A month and one whole week since Pete has begun ignoring Simon, and Simon sees Ellis Lesley after school, sitting against the brick wall outside the cafeteria with her face in her hands. She’s alone with her coloring materials scattered all over the ground. Her book bag’s zipper is broken off and next to her feet while her book bag is a few inches away.

Simon Jay looks around, makes sure nobody is watching, and approaches.

He stands in front of her hesitantly for several long minutes. The buses honk and depart from the school parking lot. The chatter of children and parents walking away sits in Simon’s ears. Simon stands, and he listens to the hitched breaths of Ellis’s crying. The fear that Pete will somehow know about Simon’s kindness rattles Simon, but he decides that it doesn’t matter as much when his classmate is crying. He kneels next to her and leans his shoulder against the brick wall, and wonders what he’s supposed to do.

“Hi,” he says. Ellis’s crying abruptly diminishes to sniffling. Simon waits, but she does not say anything. “My name is uh, Simon,” Simon Jay says awkwardly. Ellis remains silent, and so Simon crawls to her book bag and starts organizing her art. He places them in piles based on types - colored pencils, crayons, and markers. When he has finished that, he puts them in the boxes and back in her bag. Simon sits up, glances at Ellis, and startles when he sees bloodshot hazel eyes staring back at him.

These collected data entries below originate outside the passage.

(** ** The token returned *)

Lemma token_of_segments (value tok : string) :
  Scanner.token_of value = Some tok ->
  exists pre s1 s2 s3 rest,
    (pre = "" \/ exists c, Re.whitespace c = true /\ pre = "Bearer" ++ String c "")
    /\ is_segment s1 /\ is_segment s2 /\ is_segment s3
    /\ tok = s1 ++ "." ++ s2 ++ "." ++ s3
    /\ value = pre ++ tok ++ rest.
Proof.
  assert (Hscan : forall pre s t r,
             (pre = "" \/ exists c, Re.whitespace c = true
                                    /\ pre = "Bearer" ++ String c "") ->
             Scanner.scan s = Some (t, r) ->
             exists pre' s1 s2 s3 rest,
               (pre' = "" \/ exists c, Re.whitespace c = true
                                       /\ pre' = "Bearer" ++ String c "")
               /\ is_segment s1 /\ is_segment s2 /\ is_segment s3
               /\ t = s1 ++ "." ++ s2 ++ "." ++ s3
               /\ pre ++ s = pre' ++ t ++ rest).
  { intros pre s t r Hpre H. apply scan_spec in H.
    destruct H as [Hs [s1 [s2 [s3 [H1 [H2 [H3 Ht]]]]]]].
    exists pre, s1, s2, s3, r. repeat (split; [assumption|]).
    rewrite Hs. reflexivity. }
  unfold Scanner.token_of. intro H.
  destruct (Scanner.strip_bearer value) as [s'|] eqn:Eb.
  - destruct (Scanner.scan s') as [[t r]|] eqn:Es.
    + inversion H; subst t.
      apply strip_bearer_spec in Eb. destruct Eb as [c [Hc Hv]]. subst value.
      apply (Hscan ("Bearer" ++ String c "") s' tok r); [|exact Es].
      right. exists c. split; [exact Hc | reflexivity].
    + destruct (Scanner.scan value) as [[t r]|] eqn:Ev; [|discriminate].
      inversion H; subst t.
      apply (Hscan "" value tok r); [left; reflexivity | exact Ev].
  - destruct (Scanner.scan value) as [[t r]|] eqn:Ev; [|discriminate].
    inversion H; subst t.
    apply (Hscan "" value tok r); [left; reflexivity | exact Ev].
Qed.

“Uh.” Simon stutters. He slowly puts her book bag and recovered art utensils beside her against the brick. “Uh. Sorry for um, yeah.”

“Thanks,” Ellis says softly.

Simon Jay grins crookedly, and Ellis Lesley grins back.

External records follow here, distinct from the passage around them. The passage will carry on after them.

(** * Rebecca: the AST engine of [src/Tree.c]

    A shallow embedding of the tree builder (nodes, trees, cursor moves,
    parent insertion, tree splicing) and of the Graphviz exporter, followed
    by the properties of the specification that concern them.

    C objects live in a store: a [Node *] or [Tree *] is an address, [NULL]
    is address 0, and reading through [NULL] or through an address that holds
    no object is undefined behaviour.  A failed [assert] aborts. *)

From Stdlib Require Import NArith Lia.
From stdpp Require Import base option list gmap strings.

Local Open Scope string_scope.
Local Open Scope list_scope.
Local Open Scope N_scope.

(** ** Outcomes of a C call *)

Inductive result (A : Type) : Type :=
| Ok (a : A)      (* the call returned *)
| Abort           (* an [assert] failed: the process is aborted *)
| Undef           (* undefined behaviour: NULL or dangling dereference,
                     slot outside an array *)
| OutOfFuel.      (* the step budget of the model ran out *)
Arguments Ok {A} a.
Arguments Abort {A}.
Arguments Undef {A}.
Arguments OutOfFuel {A}.

Definition result_bind {A B} (f : A → result B) (m : result A) : result B :=
  match m with
  | Ok a => f a
  | Abort => Abort
  | Undef => Undef
  | OutOfFuel => OutOfFuel
  end.

#[global] Instance result_mbind : MBind result := @result_bind.
#[global] Instance result_mret : MRet result := @Ok.

(** ** Data model *)

(** The token kinds of [include/RebeccaCompiler.h].

    Modelled from the spec: [Tree.c] is compiled against
    [include/RebeccaGenerator.h], which is not under src/; its switch in
    [CellBordersFormat] names three punctuation kinds ([TOKEN_SEMICOLON],
    [TOKEN_DOUBLE_QUOTE], [TOKEN_SINGLE_QUOTE]) on top of the enumeration
    that is available, so they are added to it here. *)
Inductive TokenType : Set :=
| TOKEN_UNKNOWN
| TOKEN_LEFT_PARENTHESIS | TOKEN_RIGHT_PARENTHESIS
| TOKEN_LEFT_BRACKET | TOKEN_RIGHT_BRACKET
| TOKEN_LEFT_BRACE | TOKEN_RIGHT_BRACE
| TOKEN_COLON | TOKEN_DOT | TOKEN_COMMA | TOKEN_STAR | TOKEN_SLASH
| TOKEN_BACK_SLASH | TOKEN_PERCENT | TOKEN_HASHTAG | TOKEN_PLUS
| TOKEN_PLUSPLUS | TOKEN_MINUS | TOKEN_LL | TOKEN_GG | TOKEN_PIPE
| TOKEN_PIPEPIPE | TOKEN_CARET | TOKEN_TILDE | TOKEN_QUESTION
| TOKEN_EXCLAMATION | TOKEN_EQ | TOKEN_L | TOKEN_G | TOKEN_LEQ | TOKEN_GEQ
| TOKEN_EQEQ | TOKEN_EXCLAMATION_EQ | TOKEN_BREAK | TOKEN_CONTINUE
| TOKEN_CLASS | TOKEN_STRUCT | TOKEN_ELSE | TOKEN_FALSE | TOKEN_CYCLE
| TOKEN_IF | TOKEN_LOAD | TOKEN_NULL | TOKEN_RETURN | TOKEN_STATIC
| TOKEN_THIS | TOKEN_TRUE | TOKEN_PRIVATE | TOKEN_PUBLIC
| TOKEN_NAME | TOKEN_NUMBER | TOKEN_COMP
| TOKEN_UNDERLINE
| TOKEN_EOF
| TOKEN_SEMICOLON | TOKEN_DOUBLE_QUOTE | TOKEN_SINGLE_QUOTE.

#[global] Instance TokenType_eq_dec : EqDecision TokenType.
Proof. solve_decision. Defined.

(** Modelled from the spec: the enumeration [PrsrNdType] is declared in the
    absent header.  [CheckIfRuleName] names four of its members; the spec
    lists the syntactic roles as rule-definition, rule-reference,
    variable-definition, variable-reference, or none, so one more member
    stands for "none". *)
Inductive PrsrNdType : Set :=
| PRSR_NONE
| VAR_NAME
| RULE_NAME
| RULE_NAME_REFERENCE
| VAR_NAME_REFERENCE.

#[global] Instance PrsrNdType_eq_dec : EqDecision PrsrNdType.
Proof. solve_decision. Defined.

(** Addresses.  [id]s are addresses cast to [uint64_t]. *)
Abbreviation ptr := N (only parsing).
Definition NULL : ptr := 0.

(** [Token]: the fields [Tree.c] reads and writes.  [tk_txt] is a [char *]:
    [None] is the null pointer. *)
Record Token : Type := mkToken {
  tk_type : TokenType;
  tk_txt : option string;
  tk_parser_type : PrsrNdType
}.

(** [Node].  [nd_token] is the [Token *] ([None]: null); [nd_children] is the
    [Array *] of child addresses ([None]: null, no array constructed yet);
    [nd_parent] is the back-reference. *)
Record Node : Type := mkNode {
  nd_token : option Token;
  nd_children : option (list ptr);
  nd_parent : ptr;
  nd_id : N
}.

(** [Tree]: root, cursor and the count of nodes created through it.  The
    counter moves only right after a block has been obtained from [calloc],
    so it stays below the number of live blocks and is kept unbounded. *)
Record Tree : Type := mkTree {
  tr_root : ptr;
  tr_current : ptr;
  tr_size : N
}.

(** One [fprintf] call of the exporter, with its arguments.  The format
    [NODE_FMT] is a macro of the absent header; a node record is kept as the
    five arguments handed to it. *)
Inductive fprintf_call : Type :=
| PrintText (s : string)
| PrintNodeRecord (id : N) (shape color label secondary : string)
| PrintEdge (from to : N).          (* "\tn%ld -> n%ld\n" *)

(** The memory of a run: node blocks, tree blocks, and the files written. *)
Record State : Type := mkState {
  nodes : gmap N Node;
  trees : gmap N Tree;
  files : gmap string (list fprintf_call)
}.

Definition empty_state : State := mkState ∅ ∅ ∅.

(** *** Field updates *)

Definition with_nodes (h : gmap N Node) (σ : State) : State :=
  mkState h (trees σ) (files σ).
Definition with_trees (h : gmap N Tree) (σ : State) : State :=
  mkState (nodes σ) h (files σ).
Definition with_files (h : gmap string (list fprintf_call)) (σ : State) : State :=
  mkState (nodes σ) (trees σ) h.

Definition set_token (k : option Token) (n : Node) : Node :=
  mkNode k (nd_children n) (nd_parent n) (nd_id n).
Definition set_children (cs : option (list ptr)) (n : Node) : Node :=
  mkNode (nd_token n) cs (nd_parent n) (nd_id n).
Definition set_parent (p : ptr) (n : Node) : Node :=
  mkNode (nd_token n) (nd_children n) p (nd_id n).
Definition set_id (i : N) (n : Node) : Node :=
  mkNode (nd_token n) (nd_children n) (nd_parent n) i.

Definition set_root (p : ptr) (t : Tree) : Tree :=
  mkTree p (tr_current t) (tr_size t).
Definition set_current (p : ptr) (t : Tree) : Tree :=
  mkTree (tr_root t) p (tr_size t).
Definition set_size (k : N) (t : Tree) : Tree :=
  mkTree (tr_root t) (tr_current t) k.

(** *** Reading and writing through pointers *)

Definition load_node (σ : State) (p : ptr) : result Node :=
  if decide (p = NULL) then Undef
  else match nodes σ !! p with Some n => Ok n | None => Undef end.

Definition store_node (p : ptr) (n : Node) (σ : State) : State :=
  with_nodes (<[p := n]> (nodes σ)) σ.

Definition load_tree (σ : State) (t : ptr) : result Tree :=
  if decide (t = NULL) then Undef
  else match trees σ !! t with Some tr => Ok tr | None => Undef end.

Definition store_tree (t : ptr) (tr : Tree) (σ : State) : State :=
  with_trees (<[t := tr]> (trees σ)) σ.

(** [p->f = v] for a node field. *)
Definition update_node (p : ptr) (f : Node → Node) (σ : State) : result State :=
  n ← load_node σ p; Ok (store_node p (f n) σ).

Definition update_tree (t : ptr) (f : Tree → Tree) (σ : State) : result State :=
  tr ← load_tree σ t; Ok (store_tree t (f tr) σ).

(** [n->children] when the array exists. *)
Definition load_children (σ : State) (p : ptr) : result (list ptr) :=
  n ← load_node σ p;
  match nd_children n with Some cs => Ok cs | None => Undef end.

(** ** Classification tables *)

Definition CellBordersFormat (t : TokenType) : string :=
  match t with
  | TOKEN_COLON
  | TOKEN_SEMICOLON
  | TOKEN_DOUBLE_QUOTE
  | TOKEN_SINGLE_QUOTE
  | TOKEN_EOF
  | TOKEN_EQ => "none"
  | TOKEN_NAME => "rectangle"
  | _ => "diamond"
  end.

Definition CheckIfRuleName (type : PrsrNdType) : string :=
  match type with
  | VAR_NAME => "yellow"
  | RULE_NAME => "cyan"
  | RULE_NAME_REFERENCE => "red"
  | VAR_NAME_REFERENCE => "green"
  | _ => "black"
  end.

(** ** Builder operations *)

(** [GetChild(n, idx)]: the slot [idx] of [n->children->data]. *)
Definition GetChild (σ : State) (n : ptr) (idx : N) : result ptr :=
  cs ← load_children σ n;
  match cs !! N.to_nat idx with Some c => Ok c | None => Undef end.

(** [Parent(t)]: [t->current = t->current->parent], with no check. *)
Definition Parent (t : ptr) (σ : State) : result State :=
  tr ← load_tree σ t;
  cur ← load_node σ (tr_current tr);
  Ok (store_tree t (set_current (nd_parent cur) tr) σ).

(** Modelled from the spec: [ArrayCtor] and [ArrayAdd] belong to an array
    library that is not under src/.  The spec has the children as an
    insertion-ordered, growable sequence created lazily on first use and
    appended to, so [ArrayCtor] is the empty list and [ArrayAdd] appends at
    the end. *)
Definition ArrayCtor : list ptr := [].
Definition ArrayAdd (a : list ptr) (x : ptr) : list ptr := a ++ [x].

Definition AddChild (t new_child : ptr) (σ : State) : result (ptr * State) :=
  if decide (t = NULL) then Abort else
  if decide (new_child = NULL) then Abort else
  nc ← load_node σ new_child;
  match nd_token nc with
  | None => Undef
  | Some tok =>
    match tk_txt tok with
    | None => Abort
    | Some _ =>
      tr ← load_tree σ t;
      if decide (tr_current tr = NULL) then
        Ok (new_child, store_tree t (set_current new_child (set_root new_child tr)) σ)
      else
        cur ← load_node σ (tr_current tr);
        let arr := match nd_children cur with
                   | None => ArrayCtor
                   | Some a => a
                   end in
        let σ1 := store_node (tr_current tr)
                    (set_children (Some (ArrayAdd arr new_child)) cur) σ in
        last_child ← GetChild σ1 (tr_current tr) (N.of_nat (length (ArrayAdd arr new_child)) - 1);
        σ2 ← update_node last_child (set_parent (tr_current tr)) σ1;
        Ok (new_child, store_tree t (set_current new_child tr) σ2)
    end
  end.

Definition InsertParent (t n : ptr) (σ : State) : result State :=
  tr ← load_tree σ t;
  let old_current := tr_current tr in
  oc ← load_node σ old_current;
  σ1 ← (if decide (nd_parent oc = NULL) then Ok σ
        else
          let parent := nd_parent oc in
          pn ← load_node σ parent;
          match nd_children pn with
          | None => Undef
          | Some [] => Undef       (* data + 0 - 1: no such slot *)
          | Some cs =>
            (* TODO of the source: always the last place of the array *)
            let σ' := store_node parent
                        (set_children (Some (<[(length cs - 1)%nat := n]> cs)) pn) σ in
            update_node n (set_parent parent) σ'
          end);
  σ2 ← update_tree t (set_current n) σ1;
  '(_, σ3) ← AddChild t old_current σ2;
  σ4 ← update_node old_current (set_parent n) σ3;
  σ5 ← Parent t σ4;
  tr5 ← load_tree σ5 t;
  if decide (old_current = tr_root tr5) then
    Ok (store_tree t (set_root n tr5) σ5)
  else Ok σ5.

(** The second loop of [AppendTree].  The bound [second_cur->children->size]
    is read again at every turn, so the loop runs on a step budget.  The
    first loop of the C function only fills a scratch buffer that is never
    read and is left out. *)
Fixpoint AppendTree_loop (fuel : nat) (first second_cur : ptr) (cur_child : N)
    (σ : State) : result State :=
  match fuel with
  | O => OutOfFuel
  | S fuel' =>
    cs ← load_children σ second_cur;
    if decide (cur_child < N.of_nat (length cs)) then
      child ← GetChild σ second_cur cur_child;
      '(_, σ1) ← AddChild first child σ;
      σ2 ← Parent first σ1;
      ft ← load_tree σ2 first;
      moved ← GetChild σ2 (tr_current ft) cur_child;
      σ3 ← update_node moved (set_parent (tr_current ft)) σ2;
      AppendTree_loop fuel' first second_cur (cur_child + 1) σ3
    else Ok σ
  end.

Definition AppendTree (fuel : nat) (first second : ptr) (σ : State) : result State :=
  st ← load_tree σ second;
  let second_cur := tr_current st in
  _ ← load_children σ second_cur;
  σ1 ← AppendTree_loop fuel first second_cur 0 σ;
  ft ← load_tree σ1 first;
  update_tree second (set_current (tr_current ft)) σ1.

(** ** Node creation and export

    What [Tree.c] takes from its environment is a parameter of the model:
    the canonical spelling of a token kind, the blocks [calloc] hands out
    and whether [fopen] succeeds. *)

Section Environment.

(** [TranslateTokenType] is declared in the header and defined in a file
    that is not under src/. *)
Variable TranslateTokenType : TokenType → string.

(** The address [calloc] returns for a [Node] block ([NULL]: failure),
    whether the [Token] block that follows is obtained, and the address
    returned for a [Tree] block. *)
Variable calloc_Node : State → ptr.
Variable calloc_Token : State → bool.
Variable calloc_Tree : State → ptr.

(** Whether [fopen(path, "w")] succeeds. *)
Variable fopen_w : State → string → bool.

Definition zero_Token : Token := mkToken TOKEN_UNKNOWN None PRSR_NONE.
Definition zero_Node : Node := mkNode None None NULL 0.
Definition zero_Tree : Tree := mkTree NULL NULL 0.

Definition NodeCtor (σ : State) : result (ptr * State) :=
  let n := calloc_Node σ in
  if decide (n = NULL) then Abort else
  let σ1 := store_node n zero_Node σ in
  if calloc_Token σ1 then
    Ok (n, store_node n (set_token (Some zero_Token) zero_Node) σ1)
  else Abort.

(** Modelled from the spec: [FillEmptyStr] is not under src/.  The spec has
    node creation deep-copy the text into the node's own token and fail
    fatally on a token with no text. *)
Definition FillEmptyStr (src : option string) (tok : Token) : result Token :=
  match src with
  | Some s => Ok (mkToken (tk_type tok) (Some s) (tk_parser_type tok))
  | None => Abort
  end.

Definition set_type (ty : TokenType) (tok : Token) : Token :=
  mkToken ty (tk_txt tok) (tk_parser_type tok).

(** The part shared by [CreateNodeByType] and [CreateNode]: fill the text,
    set the kind, take the address as id, count the node. *)
Definition fill_new_node (t : ptr) (src : option string) (ty : TokenType)
    (new_node : ptr) (σ : State) : result (ptr * State) :=
  nn ← load_node σ new_node;
  match nd_token nn with
  | None => Undef
  | Some tok =>
    tok1 ← FillEmptyStr src tok;
    let σ1 := store_node new_node (set_token (Some (set_type ty tok1)) nn) σ in
    σ2 ← update_node new_node (set_id new_node) σ1;
    σ3 ← update_tree t (fun tr => set_size (tr_size tr + 1) tr) σ2;
    Ok (new_node, σ3)
  end.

The wagon’s temptation never leaves. It persists throughout your entire life, stopping intermittent along your road. You are isolated, different, from the rest, but the band on the wagon is determined to make you see that you are in the wrong. They’re coming closer to you now, but instead of stopping, they speed right by because you paved another a road. It is parallel to yours, so the wagon will always be within sight, but they won’t stop. Don’t get me wrong, they’ll still call out to you, still offer promises and artificial sweets and boisterous handshakes.

But you’re different. You decided that you had had enough of it, and were no longer going to enable the wagon to tell you what to do.

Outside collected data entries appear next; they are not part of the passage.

(** * Rentverse backend: login, lockout, MFA and lease signing

    A shallow embedding of the request handlers of
    [src/routes/auth.js], [src/routes/mfa.js], [src/routes/lease.js] and of
    [src/services/leases.service.js].

    The handlers are [async] functions that read and write the database
    through the ORM and leave a handler early with [return res...] or with
    a thrown [Error].  They are embedded as programs of a state-and-exception
    monad over an explicit database value.  Calls into third-party libraries
    (express-validator, bcrypt, jsonwebtoken, speakeasy) are taken as the
    fields of a record of functions, so that every statement holds for every
    behaviour of these libraries. *)

From Stdlib Require Import ZArith String Ascii List Bool Lia.
From stdpp Require Import gmap strings list fin_maps.
Import ListNotations.

Local Open Scope string_scope.
Local Open Scope Z_scope.

(** ** JavaScript values and string operations *)

Module Js.

(** A value that is a string or [undefined]/[null]. *)
Definition value := option string.

(** Truthiness of such a value: [undefined], [null] and the empty string
    are falsy. *)
Definition truthy (v : value) : bool :=
  match v with
  | Some s => negb (String.eqb s "")
  | None => false
  end.

(** [a || b]. *)
Definition or (a b : value) : value := if truthy a then a else b.

(** [a || 'literal'], whose result is always a string. *)
Definition or_lit (a : value) (d : string) : string :=
  match a with
  | Some s => if String.eqb s "" then d else s
  | None => d
  end.

(** [v === s] for a stored string [s]. *)
Definition strict_eq (s : string) (v : value) : bool :=
  match v with
  | Some s' => String.eqb s s'
  | None => false
  end.

(** [s.includes(sub)]. *)
Fixpoint includes (s sub : string) : bool :=
  if String.prefix sub s then true
  else match s with
       | EmptyString => false
       | String _ s' => includes s' sub
       end.

(** [s.replace(pat, rep)] with a string pattern: the first occurrence only. *)
Fixpoint replace (s pat rep : string) : string :=
  if String.prefix pat s
  then String.append rep
         (String.substring (String.length pat)
            (String.length s - String.length pat) s)
  else match s with
       | EmptyString => EmptyString
       | String c s' => String c (replace s' pat rep)
       end.

End Js.

(** ** Data model *)

Module User.
Record t := mk {
  id : string;
  email : string;
  password : string;          (* bcrypt hash *)
  name : string;
  role : string;
  isActive : bool;
  mfaEnabled : bool;
  mfaSecret : option string
}.
End User.

Module ActivityLog.
Record t := mk {
  userId : string;
  action : string;
  status : string;
  ipAddress : string;
  userAgent : string;
  details : list (string * string);
  createdAt : Z                (* milliseconds since the epoch *)
}.
End ActivityLog.

Module Notification.
(** The [message] is a template literal; its interpolated parts are kept
    apart: the word chosen by [isNewDevice ? 'device' : 'IP address'], the
    current IP and the time. *)
Record t := mk {
  userId : string;
  title : string;
  what : string;
  ip : Js.value;
  time : Z;
  type : string
}.
End Notification.

Module Lease.
Record t := mk {
  id : string;
  tenantId : string;
  landlordId : string;
  tenantSignature : option string;
  landlordSignature : option string;
  tenantSignedAt : option Z;
  landlordSignedAt : option Z;
  signatureStatus : string
}.
End Lease.

(** The database.  [activityLogs] and [notifications] hold the most
    recently created row first; leases are keyed by their primary key. *)
Record Db := mkDb {
  users : list User.t;
  activityLogs : list ActivityLog.t;
  notifications : list Notification.t;
  leases : gmap string Lease.t
}.

(** Which of the monitoring queries fail (the ORM call rejects).  These are
    the calls the handlers wrap in a [try]/[catch] of their own; the other
    calls are taken to succeed, apart from an update of a missing row. *)
Record Faults := mkFaults {
  activityLogCreateFails : bool;
  activityLogCountFails : bool;
  activityLogFindManyFails : bool;
  notificationCreateFails : bool
}.

Definition noFaults : Faults := mkFaults false false false false.

(** What a request sees of its environment: [Date.now()] and the faults. *)
Record Env := mkEnv {
  now : Z;
  faults : Faults
}.

(** The payload of a signed token. *)
Record JwtPayload := mkJwtPayload {
  jwt_userId : string;
  jwt_email : string;
  jwt_role : string
}.

(** Third-party library calls. *)
Record Libs := mkLibs {
  isEmail : string -> bool;                       (* express-validator *)
  normalizeEmail : string -> string;              (* express-validator *)
  bcrypt_compare : string -> string -> bool;      (* bcrypt.compare(password, hash) *)
  jwt_sign : JwtPayload -> string;                (* jwt.sign(payload, secret, opts) *)
  totp_verify : string -> string -> nat -> Z -> bool
    (* speakeasy.totp.verify({secret, token, window}) at a given time *)
}.

(** An incoming request, after the JSON body parser. Body fields are strings;
    an absent field is [None]. *)
Record Request := mkRequest {
  body_email : Js.value;
  body_password : Js.value;
  body_userId : Js.value;
  body_token : Js.value;
  body_signature : Js.value;
  params_id : string;
  req_ip : Js.value;                 (* req.ip *)
  header_user_agent : Js.value;      (* req.headers['user-agent'] *)
  header_x_forwarded_for : Js.value; (* req.headers['x-forwarded-for'] *)
  socket_remoteAddress : Js.value;   (* req.socket.remoteAddress *)
  req_user_id : string               (* req.user.id, set by the auth middleware *)
}.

Nobody can control you, but yourself.


Simon Jay, all of five feet and eight inches tall and tousled brown hair and olive eyes, stares down his crooked nose at his best friend. His hips are cocked and hands in fists, like the day he had challenged Pete Cunningham and gotten his nose broken in the ensuing fight. Ellis remembers that school year fondly, for all of Simon’s griping over the numerous detentions he had served over a two-week period.

“No, we are not going to King’s Dominion this summer,” Simon says, exasperated. “You said your mom already rented a beach house when you asked two months ago, Ellis. Why do you want to go to an amusement park all of a sudden?”

Ellis Lesley rolls her eyes and cocks her own hips right back at him. “Don’t sass me, Simon,” she retorts. Simon flaps his hands uselessly at her.

“What sass?” he demands. “I am not sassing!”

“I’m seeing all of your unwelcome sass."

Simon throws his hands in the air, clearly finished with Ellis and her needling. “I hate rollercoasters,” he grumbles.

“You’re such a party pooper,” Ellis says with equal exasperation.

Simon squints at her. “I,” he says, “distinctly remember that time when I wanted to go paint balling. I remember this girl, ‘bout yay high and just as shortly tempered, throw a fit worthy of giving the paint ball staff therapy. All because they did not have exclusively blue paint balls.”

“That never happened,” Ellis says loftily.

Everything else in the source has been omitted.